The QSAR studies summarized above were conducted with racemic compounds, but more recent studies have identified an additional role for stereoselectivity as a determinant both of 4-R MCAT interactions with transporters and of ultimate expression of abuse-related effects [22, 23]. Specifically, methcathinone, methamphetamine, and many of their analogs possess a single chiral carbon atom (the α carbon signified by the asterisk in Fig. 5), and the S enantiomer of these compounds is typically more potent and/or effective than the R enantiomer to promote DA release via DAT [7, 24] or to produce abuse-related behavioral effects in assays of drug self-administration, drug discrimination, or ICSS [18, 2527]. However, recent studies suggest a potentially more nuanced role for stereochemistry in abuse-related effects of mephedrone (4-CH3 MCAT) [22]. Specifically, the R(+) enantiomer of mephedrone is more effective than the S(−) enantiomer to produce locomotor activation, conditioned place preference, and facilitation of ICSS in rats [22]. Neurochemical evidence suggested that this apparent inversion of stereochemistry results from an unusual stereoselectivity not only in potency, but also in selectivity as a substrate at DAT vs.
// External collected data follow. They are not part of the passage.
(* ===== verification/LeaseImport.v ===== *)
(** internal/addressbook: leases adopted from another server (allocate.go: Import,
    ImportDocument, isQuarantineMarker; dhcp6.go: adoptDUID).

    Parameters: SHA-256 as in Allocate.v, and [duid_valid], whether the DHCPv6 library accepts
    a byte string as a DUID. *)

From S2P Require Import Prelude Json NetAddr Ledger Config Allocate.
From Stdlib Require Import Ascii.
Local Open Scope Z_scope.

Record ImportedLease := mkImported {
  iDUID : string; iIAID : string; iScope : string; iAddress : string; iMACText : string;
  ClientID : string; Hostname : string; Expiry : Z;
}.
Record ImportDocument_ := mkDocument { Leases : list ImportedLease; docDUID : string }.

(** strings.ReplaceAll(s, c, "") *)
Definition remove_char (c : ascii) (s : string) : string :=
  string_of_chars (List.filter (fun x => negb (Ascii.eqb x c)) (string_chars s)).

(** hex.DecodeString *)
Fixpoint decode_pairs (l : list ascii) : option (list ascii) :=
  match l with
  | [] => Some []
  | a :: b :: rest => x ← hex_val a; y ← hex_val b; r ← decode_pairs rest;
                      Some (ascii_of_nat (Z.to_nat (x * 16 + y)) :: r)
  | [_] => None
  end.
Definition hex_decode (s : string) : option string := string_of_chars <$> decode_pairs (string_chars s).

(** The lease file's "no end". *)
Definition forever : Z := 253402300799.

Section Adopt.
Context (sha256_hex : string -> string) (duid_valid : string -> bool).

Definition adoptDUID (c : Config) (value : string) (l : ledger) : result string ledger :=
  match hex_decode (remove_char ":" value) with
  | None => Err "encoding/hex: invalid byte"
  | Some raw =>
    check (duid_valid raw) "invalid DUID";;
    fail_if (existsb (fun s => scope_is6 s && Enabled s) (Scopes c)) "disable IPv6 scopes before adopting DUID";;
    let old := lookup_default (meta l) "duid" EmptyString in
    fail_if (negb (is_empty old) && negb (old =?s raw)
             && existsb (fun b => negb (is_empty (DUID b))) (values (bindings l)))
      "server DUID differs from existing IPv6 ledger";;
    Ok (set_meta "duid" raw l)
  end.

(** The hardware address a lease names; the zero value when it does not parse. *)
Definition imported_mac (i : ImportedLease) : list Z := default [] (ParseMAC (iMACText i)).

Definition imported_client (s : Scope) (i : ImportedLease) : string :=
  if scope_is6 s then "duid:" +++ to_lower (remove_char ":" (iDUID i)) +++ "/iaid:" +++ to_lower (iIAID i)
  else if negb (is_empty (ClientID i)) && negb (ClientID i =?s "*")
       then "id:" +++ to_lower (remove_char ":" (ClientID i))
       else "mac:" +++ MACString (imported_mac i).

(** The identity ExportDNSmasq gives an address in quarantine. *)
Definition marker_duid (scope address : string) : string :=
  "0004" +++ String.substring 0 32 (sha256_hex (scope +++ "/" +++ address)).
Definition marker_mac : string := "02:ff:ff:ff:ff:fe".

Definition isQuarantineMarker (s : Scope) (i : ImportedLease) : bool :=
  if scope_is6 s then equal_fold (remove_char ":" (iDUID i)) (marker_duid (sID s) (iAddress i))
  else MACString (imported_mac i) =?s marker_mac.

Definition import_end (i : ImportedLease) : Z := if Expiry i =? 0 then forever else Expiry i.

(** The binding an import writes before the identities of the ledger and the inventory. *)
Definition imported_binding (now : Z) (s : Scope) (i : ImportedLease) (state evidence : string) (preferred : Z) : Binding :=
  let client := imported_client s i in
  let dev := deviceID sha256_hex (iScope i) client in
  mkBinding (if scope_is6 s then trim_prefix (hd EmptyString (Split client "/iaid:")) "duid:" else EmptyString)
    (if scope_is6 s then iIAID i else EmptyString) (if scope_is6 s then preferred else 0)
    (iScope i) (iAddress i) client (MACString (imported_mac i)) dev dev
    (if state =?s "declined" then EmptyString else Hostname i) state "dnsmasq-import" now (import_end i)
    EmptyString evidence EmptyString.

Definition with_start (t : Z) (b : Binding) : Binding :=
  mkBinding (DUID b) (IAID b) (PreferredEnd b) (bScope b) (Address b) (Client b) (MAC b) (Device b) (Name b)
    (ClaimedName b) (bState b) (Origin b) t (End_ b) (NodeID b) (Evidence b) (Via b).

Definition import_marker (now : Z) (s : Scope) (i : ImportedLease) (old : Binding) (l : ledger) : result string ledger :=
  if (now <? End_ old) && (bState old =?s "declined") then Ok l
  else
    fail_if ((now <? End_ old) && usable_state (bState old))
      ("import conflicts with live binding " +++ bindingKey (iScope i) (iAddress i));;
    Ok (save now (imported_binding now s i "declined" "quarantine restored from exported lease file" 0) "import" l).

Definition import_lease (now : Z) (c : Config) (s : Scope) (i : ImportedLease) (old : Binding) (l : ledger) :
    result string ledger :=
  let client := imported_client s i in
  let live := (now <? End_ old) && liveState (bState old) in
  if live && (Client old =?s client) && (bState old =?s "active") && (import_end i <=? End_ old) then Ok l
  else
    fail_if (live && (negb (Client old =?s client) || (bState old =?s "declined")))
      ("import conflicts with live binding " +++ bindingKey (iScope i) (iAddress i));;
    let b := imported_binding now s i "active" EmptyString (import_end i) in
    let b1 := if (Client old =?s client) && (bState old =?s "active") && (now <? End_ old)
              then with_start (Start old) (with_identity (Device old) (Name old) (NodeID old) (Evidence old) b) else b in
    let b2 := match reservation s client (MAC b1) with
              | Some r => let d := default no_device (find_device c (rDevice r)) in
                          with_identity (dID d) (dName d) (dNodeID d) "inventory reservation" b1
              | None => b1
              end in
    Ok (save now b2 "import" l).

Definition import_one (now : Z) (c : Config) (adopted : bool) (l : ledger) (i : ImportedLease) : result string ledger :=
  fail_if (Expiry i <? 0) "negative imported lease expiry";;
  fail_if (negb (is_empty (iDUID i)) && negb adopted && is_empty (lookup_default (meta l) "duid" EmptyString))
    "IPv6 adoption requires the legacy server DUID";;
  match find_scope c (iScope i) with
  | None => Err ("unknown import scope " +++ iScope i)
  | Some s =>
    fail_if (Enabled s) ("disable scope " +++ sID s +++ " before importing leases");;
    match ParsePrefix (Subnet s) with
    | None => Err "invalid subnet"                      (* MustParsePrefix: Validate has parsed it *)
    | Some p =>
      fail_if (negb (valid_host p (iAddress i)) || (iAddress i =?s sServer s) || (iAddress i =?s Router s))
        "invalid imported address";;
      fail_if (negb (scope_is6 s)
               && match ParseMAC (iMACText i) with Some hw => negb (length hw =? 6)%nat | None => true end)
        "invalid imported MAC";;
      check (validClient (imported_client s i)) "invalid imported client ID";;
      if import_end i <=? now then Ok l
      else
        let old := readBinding l (iScope i) (iAddress i) in
        if isQuarantineMarker s i then import_marker now s i old l else import_lease now c s i old l
    end
  end.

Definition ImportDocument (now : Z) (c : Config) (doc : ImportDocument_) (l : ledger) : ledger * result string unit :=
  if 10000 <? Z.of_nat (length (Leases doc)) then (l, Err "too many leases") else
  update (fun l =>
    l1 ← (if is_empty (docDUID doc) then Ok l else adoptDUID c (docDUID doc) l);
    l2 ← fold_m (import_one now c (negb (is_empty (docDUID doc)))) l1 (Leases doc);
    Ok (l2, tt)) l.

Definition Import (now : Z) (c : Config) (leases : list ImportedLease) (l : ledger) : ledger * result string unit :=
  if 10000 <? Z.of_nat (length leases) then (l, Err "import limited to 10000 leases per request")
  else ImportDocument now c (mkDocument leases EmptyString) l.

End Adopt.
SERT. Thus, R(+)mephedrone was slightly more potent than its S(−) enantiomer to promote monoamine release via DAT but much less potent at SERT. As a result, the R(+) enantiomer displays a 50-fold greater selectivity than the S(−) enantiomer to promote monoamine release via DAT vs. SERT, and this stereoselectivity in neurochemical effects contributed to stereoselectivity in expression of abuse-related behavioral effects. It is unknown whether this stereoselectivity would also be apparent for other 4-R MCAT analogs, but a similar impact of stereochemistry was observed for isomers of 4-CH3 cathinone [23]. Importantly, these results suggest that stereoselectivity at the chiral carbon at one end of the 4-R MCAT molecule can influence interactions of the 4-substituent at the other end of the molecule with its own portion of the DAT and SERT substrate-binding pockets.

5 Conclusions

Preclinical research with a wide range of monoamine transporter substrates has demonstrated that DAT > SERT selectivity is a strong determinant of abuse-related drug effects. Studies summarized in this chapter support this general proposition and extend it to a series of synthetic cathinone analogs. Furthermore, QSAR analyses suggest molecular mechanisms at the drug-transporter interface that may govern both neurochemical DAT/SERT selectivity and expression of abuse-related effects for one series of 4-R MCAT analogs. Specifically, these analyses suggest that volume of the 4-substituent functions as significant determinant of drug potency and selectivity, with DAT preferring smaller 4-substituents, whereas SERT prefers larger 4-substituents. These studies illustrate one application of QSAR analysis to investigate structural determinants of abuse-related drug effects.